According to the minister, the loss is tied directly to Ghana’s continued dependence on exporting agricultural produce largely in raw form, with limited domestic value addition. To respond, the government has finalised a new national agricultural policy framework, following stakeholder consultations that began in July last year, and plans to submit it to Cabinet for approval.
The intent of the policy is straightforward, even if the execution will be harder: keep more value at home. The framework is meant to strengthen linkages across Ghana’s agricultural value chain and encourage agro-processing so that the country captures a greater share of the income generated from what it grows.
That matters far beyond farming. In Ghana, value addition is not just an agricultural issue; it is a trade, industrial, and foreign-exchange issue. A country that exports raw produce and imports finished goods tends to remain trapped in a structurally weak position: low margins on the way out, high prices on the way in, and limited industrial learning in between. The result is an economy that works, but not at full value. This inference is based on the minister’s argument that raw exports are driving the annual loss and the policy response focused on agro-processing.

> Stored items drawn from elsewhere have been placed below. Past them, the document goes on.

(* ===== verification/LiveNet.v ===== *)
(** * The LiveNet solver (control-plane/routing/core-domain/livenet.go)

    Five candidate paths from the K-shortest solver, of which the [k] with the least round trip are
    returned. *)

From Stdlib Require Import ZArith Lia SpecFloat.
From stdpp Require Import base list gmap strings sorting.
From S2P Require Import Prelude F64 GoHeap GoStrings GoSort Graph ShortestPath KShortest.
Import Graph ShortestPath KShortest.

Module LiveNet.

Record LiveStyleSolver := mkLive { ls_edges : list Edge; ls_k : nat }.

Definition NewLiveStyleSolver (edges : list Edge) (k : Z) : LiveStyleSolver :=
  mkLive edges (if (k <=? 0)%Z then 2 else Z.to_nat k).

(** [routing.PathInfo]. *)
Record PathInfo := mkInfo { Hops : list string; Rtt : float64; RawRTT : float64 }.

Definition path_info (p : Path) : PathInfo := mkInfo (hops p) (p_cost p) (p_rawRTT p).

Definition live_selectTopPaths (paths : list Path) (count : nat) : list Path :=
  let validPaths := exchange_sort rtt_less (List.filter (fun p => (length (hops p) - 1 <=? 10)%nat) paths) in
  if (count <? length validPaths)%nat then take count validPaths else validPaths.

Inductive live_result := LiveRoutes (paths : list PathInfo) | LiveStartNotFound | LiveEndNotFound | LiveNoPath | LiveNoFuel.

Definition live_Computing (ls : LiveStyleSolver) (start end_ : string) : live_result :=
  if negb (has_node (ls_edges ls) start) then LiveStartNotFound
  else if negb (has_node (ls_edges ls) end_) then LiveEndNotFound
  else match yensAlgorithm (NewKShortestSolver (ls_edges ls) 5) start end_ (build_graph (ls_edges ls)) with
       | Paths A => LiveRoutes (path_info <$> live_selectTopPaths A (ls_k ls))
       | NoPathFound => LiveNoPath
       | YenOutOfFuel => LiveNoFuel
       end.

Lemma rtt_less_asym p q : rtt_less p q = true -> rtt_less q p = false.
Proof. apply flt_asym. Qed.

Lemma sorted_take {A} (R : A -> A -> Prop) n l : StronglySorted R l -> StronglySorted R (take n l).
Proof.
  intros Hs. revert n. induction Hs as [|x l Hs IH Hx]; intros [|n]; try constructor; [apply IH|by apply Forall_take].
Qed.

(** Everything in front of a cut of a sorted list is at most everything behind it. *)
Lemma sorted_cut {A} (R : A -> A -> Prop) n l x y :
  StronglySorted R l -> x ∈ take n l -> y ∈ drop n l -> R x y.
Proof.
  intros Hs. revert n. induction Hs as [|z l Hs IH Hz]; intros [|n]; cbn [take drop]; [set_solver..| |].
  - set_solver.
  - intros [->|Hx]%elem_of_cons Hy; [|by eapply IH]. rewrite Forall_forall in Hz. apply Hz.
    rewrite <- (take_drop n l). apply elem_of_app. by right.
Qed.

Lemma live_select_spec paths count :
  Forall (fun p => weight_ok (p_rawRTT p)) paths ->
  let sel := live_selectTopPaths paths count in
  let valid := List.filter (fun p => (length (hops p) - 1 <=? 10)%nat) paths in
  (length sel = count `min` length valid)%nat /\ StronglySorted (le_of rtt_less) sel /\
  exists rest, sel ++ rest ≡ₚ valid /\
    forall p q, p ∈ sel -> q ∈ rest -> flt (p_rawRTT q) (p_rawRTT p) = false.
Proof.
  intros Hw sel valid. pose proof (exchange_sort_perm rtt_less valid) as Hp.
  assert (Hs : StronglySorted (le_of rtt_less) (exchange_sort rtt_less valid)).
  { apply (exchange_sort_sorted rtt_less (fun p => weight_ok (p_rawRTT p)) rtt_less_asym).
    - intros x y z Hy. unfold le_of, rtt_less. apply fge_trans. by apply weight_ok_num.
    - rewrite Forall_forall in Hw |- *. intros x Hx. apply list_elem_of_In, filter_In in Hx as [Hx _].
      by apply Hw, list_elem_of_In. }
  assert (Hsel : sel = take count (exchange_sort rtt_less valid)).
  { unfold sel, live_selectTopPaths. fold valid. destruct (Nat.ltb_spec count (length (exchange_sort rtt_less valid))); [done|].
    by rewrite take_ge by lia. }
  rewrite Hsel, length_take, exchange_sort_length. split; [done|]. split; [by apply sorted_take|].
  exists (drop count (exchange_sort rtt_less valid)). rewrite take_drop. split; [done|].
  intros p q Hx Hy. by apply (sorted_cut _ _ _ _ _ Hs Hx Hy).
Qed.

Lemma filter_ten paths :
  List.filter (fun p => (length (hops p) - 1 <=? 10)%nat) paths = List.filter (fun p => (length (hops p) <=? 11)%nat) paths.
Proof.
  apply filter_ext. intros p. destruct (Nat.leb_spec (length (hops p) - 1) 10), (Nat.leb_spec (length (hops p)) 11); try done; lia.
Qed.

Lemma live_Computing_ok edges k start end_ :
  Forall (fun e => edge_ok false e /\ weight_ok (Latency e)) edges ->
  let ls := NewLiveStyleSolver edges k in
  let ks := NewKShortestSolver edges 5 in
  match live_Computing ls start end_ with
  | LiveRoutes l =>
      exists candidates rest,
        yensAlgorithm ks start end_ (build_graph edges) = Paths candidates /\
        Forall (fun p => simple_path (build_graph edges) start end_ (hops p)) candidates /\ NoDup (hops <$> candidates) /\ (1 <= length candidates <= 5)%nat /\
        l ++ rest ≡ₚ path_info <$> List.filter (fun p => (length (hops p) <=? 11)%nat) candidates /\
        length l = ls_k ls `min` length (List.filter (fun p => (length (hops p) <=? 11)%nat) candidates) /\
        StronglySorted (fun r1 r2 => flt (RawRTT r2) (RawRTT r1) = false) l /\
        forall r q, r ∈ l -> q ∈ rest -> flt (RawRTT q) (RawRTT r) = false
  | LiveStartNotFound => forall e, e ∈ edges -> SourceIp e <> start /\ DestinationIp e <> start
  | LiveEndNotFound => forall e, e ∈ edges -> SourceIp e <> end_ /\ DestinationIp e <> end_
  | LiveNoPath => cut_off ks (build_graph edges) start end_ ∅ ∅
  | LiveNoFuel => False
  end.
Proof.
  intros Hed ls ks. unfold live_Computing. cbn [ls_edges ls NewLiveStyleSolver]. rewrite Forall_forall in Hed.
  assert (Hno : forall n, has_node edges n = false -> forall e, e ∈ edges -> SourceIp e <> n /\ DestinationIp e <> n).
  { intros n Hn e He. apply not_true_iff_false in Hn. rewrite has_node_spec in Hn. split; intros Heq; apply Hn; eauto. }
  destruct (has_node edges start) eqn:Es; cbn [negb]; [|by apply Hno]. destruct (has_node edges end_) eqn:Ee; cbn [negb]; [|by apply Hno].
  assert (Hg : yen_good ks (build_graph edges) start).
  { constructor.
    - intros u e [He _]%build_graph_elem. apply fmul_one_ok. by apply (Hed e He).
    - intros u e [He _]%build_graph_elem. by destruct (Hed e He) as [(_ & _ & _ & ? & ?) _].
    - apply has_node_spec in Es as (e & He & [<-|<-]); destruct (Hed e He) as [(_ & ? & ? & ? & ?) _]; done. }
  assert (Hlat : lat_ok (build_graph edges)) by (intros u e [He _]%build_graph_elem; by apply (Hed e He)).
  pose proof (yensAlgorithm_ok ks (build_graph edges) start end_ Hg ltac:(cbn; lia)) as Hy. fold ks.
  destruct (yensAlgorithm ks start end_ (build_graph edges)) as [A| |]; cbn [yen_ok] in Hy; [|apply Hy; by apply node_in_graph|done].
  destruct Hy as (HF & HN & Hl5 & _). change (ks_k ks) with 5%nat in Hl5.
  destruct (live_select_spec A (ls_k ls)) as (Hlen & Hso & rest & Hp & Hr).
  { eapply Forall_impl; [exact HF|]. intros p [_ Hp]. by apply Hp. }
  rewrite filter_ten in Hlen, Hp. change (ls_k (mkLive edges _)) with (ls_k ls). exists A, (path_info <$> rest). split_and!; try done; try lia.
  - eapply Forall_impl; [exact HF|]. by intros p [? _].
  - rewrite <- fmap_app. by apply fmap_Permutation.
  - by rewrite length_fmap.
  - clear -Hso. induction Hso as [|p l Hs IH Hp]; [constructor|]. rewrite fmap_cons. constructor; [done|]. by rewrite Forall_fmap.
  - intros r q (p & -> & Hin)%list_elem_of_fmap (p' & -> & Hin')%list_elem_of_fmap. by apply Hr.
Qed.

(** C14. The LiveNet solver, on non-negative weights and latencies: it always terminates with an answer.  The
    routes are taken from the up to five different simple paths that Yen's algorithm gives: of those with at most ten
    hops the [k] with the least round trip (all of them when they are fewer), in order of non-decreasing round trip, so there is
    no route only when every candidate is longer; an error means that an end point is on no edge, or that a set of nodes
    separates the end points.  (The preference for at most four hops that the source announces is not in the code.) *)
Theorem live_Computing_correct edges k start end_ :
  Forall (fun e => edge_ok false e /\ weight_ok (Latency e)) edges ->
  let ls := NewLiveStyleSolver edges k in
  let ks := NewKShortestSolver edges 5 in
  match live_Computing ls start end_ with
  | LiveRoutes l =>
      exists candidates rest,
        yensAlgorithm ks start end_ (build_graph edges) = Paths candidates /\
        Forall (fun p => simple_path (build_graph edges) start end_ (hops p)) candidates /\ NoDup (hops <$> candidates) /\ (1 <= length candidates <= 5)%nat /\
        l ++ rest ≡ₚ path_info <$> List.filter (fun p => (length (hops p) <=? 11)%nat) candidates /\
        length l = ls_k ls `min` length (List.filter (fun p => (length (hops p) <=? 11)%nat) candidates) /\
        StronglySorted (fun r1 r2 => flt (RawRTT r2) (RawRTT r1) = false) l /\
        forall r q, r ∈ l -> q ∈ rest -> flt (RawRTT q) (RawRTT r) = false
  | LiveStartNotFound => forall e, e ∈ edges -> SourceIp e <> start /\ DestinationIp e <> start
  | LiveEndNotFound => forall e, e ∈ edges -> SourceIp e <> end_ /\ DestinationIp e <> end_
  | LiveNoPath => cut_off ks (build_graph edges) start end_ ∅ ∅
  | LiveNoFuel => False
  end.
Proof. apply live_Computing_ok. Qed.

Lemma live_Computing_correct_witness :
  exists l, live_Computing (NewLiveStyleSolver sample_edges 1) "s" "t" = LiveRoutes l /\ (length l <= 1)%nat.
Proof.
  assert (Hok : Forall (fun e => edge_ok false e /\ weight_ok (Latency e)) sample_edges)
    by (repeat (constructor; [vm_compute; done|]); constructor).
  pose proof (live_Computing_correct sample_edges 1 "s" "t" Hok) as H. cbv zeta in H.
  assert (E : live_Computing (NewLiveStyleSolver sample_edges 1) "s" "t" =
    LiveRoutes [mkInfo ["s"; "a"; "t"] (of_Z 2) (of_Z 2)]) by (vm_compute; reflexivity).
  rewrite E in H. destruct H as (candidates & rest & _ & _ & _ & _ & _ & Hlen & _). eexists. split; [exact E|]. rewrite Hlen. apply Nat.le_min_l.
Defined.

End LiveNet.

Ofosu-Adjare said the ministry has also developed complementary industrial policies for sectors including textiles and apparel, pharmaceuticals, and automotive components, aimed at providing investors with clearer standards, incentives, and regulatory direction. That suggests the government is trying to move beyond a narrow farm policy response and towards a broader industrial architecture around tradable goods.
The minister also linked the issue to Ghana’s wider continental role, arguing that as host of the AfCFTA Secretariat, the country has a responsibility to help demonstrate the practical value of intra-African trade. She said steps are being taken to improve access to rules-of-origin data, certification support, and tariff information so that firms can compete more effectively across the continent.
But embedded in that ambition is a harder question. Ghana has long understood the logic of value addition. What it has struggled with is converting that logic to an industrial scale. The country knows the problem; the unresolved issue is execution. Agro-processing requires not just policy frameworks, but energy reliability, logistics efficiency, financing depth, standards enforcement and firms willing to invest for the long term.
That is why the most important line in this debate may not be the $2.5bn loss itself. It is what the number implies: that Ghana’s export economy is still losing too much money because it has not yet built enough industrial capacity to hold value before goods cross the border.